The problem: All of the entries below are to be copied word for word.

Records provided:

(** * generate_spritesheet.py: shelf packer and atlas builder

    A shallow embedding of [generate_spritesheet.py] and the properties of
    its shelf packer, power-of-two rounding, atlas builder and driver.

    Conventions of the embedding:
    - Python [int] is [Z] (unbounded, so [p <<= 1] never wraps).
    - Python [str] is [string]; comparison of strings is lexicographic on
      the bytes, which for UTF-8 agrees with Python's code point order.
    - [positions] is a [gmap string (Z * Z)]: the script only reads it
      through [positions[fname]].  [frames] is serialised by [json.dump],
      which prints a dict in insertion order, so it is an association
      list with Python's update-in-place [dict_set].
    - Every call that can end the run is an explicit outcome: the
      script's own [KeyError] of [positions[fname]] and [ValueError] of
      [max] on an empty sequence, the [ValueError] of [Image.new] on a
      negative width or height, and whatever [sheet.save] and the writing
      of the atlas raise; whether a save or a write fails is part of the
      [world].  An uncaught exception ends the process with status 1.
      Pixel work ([convert], [paste]) is recorded as events.
    - [os.listdir] gives the names of a directory in an order the script
      does not control: a [world] carries the listing as a list, and
      properties that must not depend on that order quantify over its
      permutations. *)

From Stdlib Require Import ZArith Lia String Ascii List Bool QArith.
From Equations Require Import Equations.
From stdpp Require Import base gmap list strings sorting.

Local Open Scope string_scope.
Local Open Scope Z_scope.
Local Open Scope list_scope.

Written answer:
(** * generate_spritesheet.py: shelf packer and atlas builder

    A shallow embedding of [generate_spritesheet.py] and the properties of
    its shelf packer, power-of-two rounding, atlas builder and driver.

    Conventions of the embedding:
    - Python [int] is [Z] (unbounded, so [p <<= 1] never wraps).
    - Python [str] is [string]; comparison of strings is lexicographic on
      the bytes, which for UTF-8 agrees with Python's code point order.
    - [positions] is a [gmap string (Z * Z)]: the script only reads it
      through [positions[fname]].  [frames] is serialised by [json.dump],
      which prints a dict in insertion order, so it is an association
      list with Python's update-in-place [dict_set].
    - Every call that can end the run is an explicit outcome: the
      script's own [KeyError] of [positions[fname]] and [ValueError] of
      [max] on an empty sequence, the [ValueError] of [Image.new] on a
      negative width or height, and whatever [sheet.save] and the writing
      of the atlas raise; whether a save or a write fails is part of the
      [world].  An uncaught exception ends the process with status 1.
      Pixel work ([convert], [paste]) is recorded as events.
    - [os.listdir] gives the names of a directory in an order the script
      does not control: a [world] carries the listing as a list, and
      properties that must not depend on that order quantify over its
      permutations. *)

From Stdlib Require Import ZArith Lia String Ascii List Bool QArith.
From Equations Require Import Equations.
From stdpp Require Import base gmap list strings sorting.

Local Open Scope string_scope.
Local Open Scope Z_scope.
Local Open Scope list_scope.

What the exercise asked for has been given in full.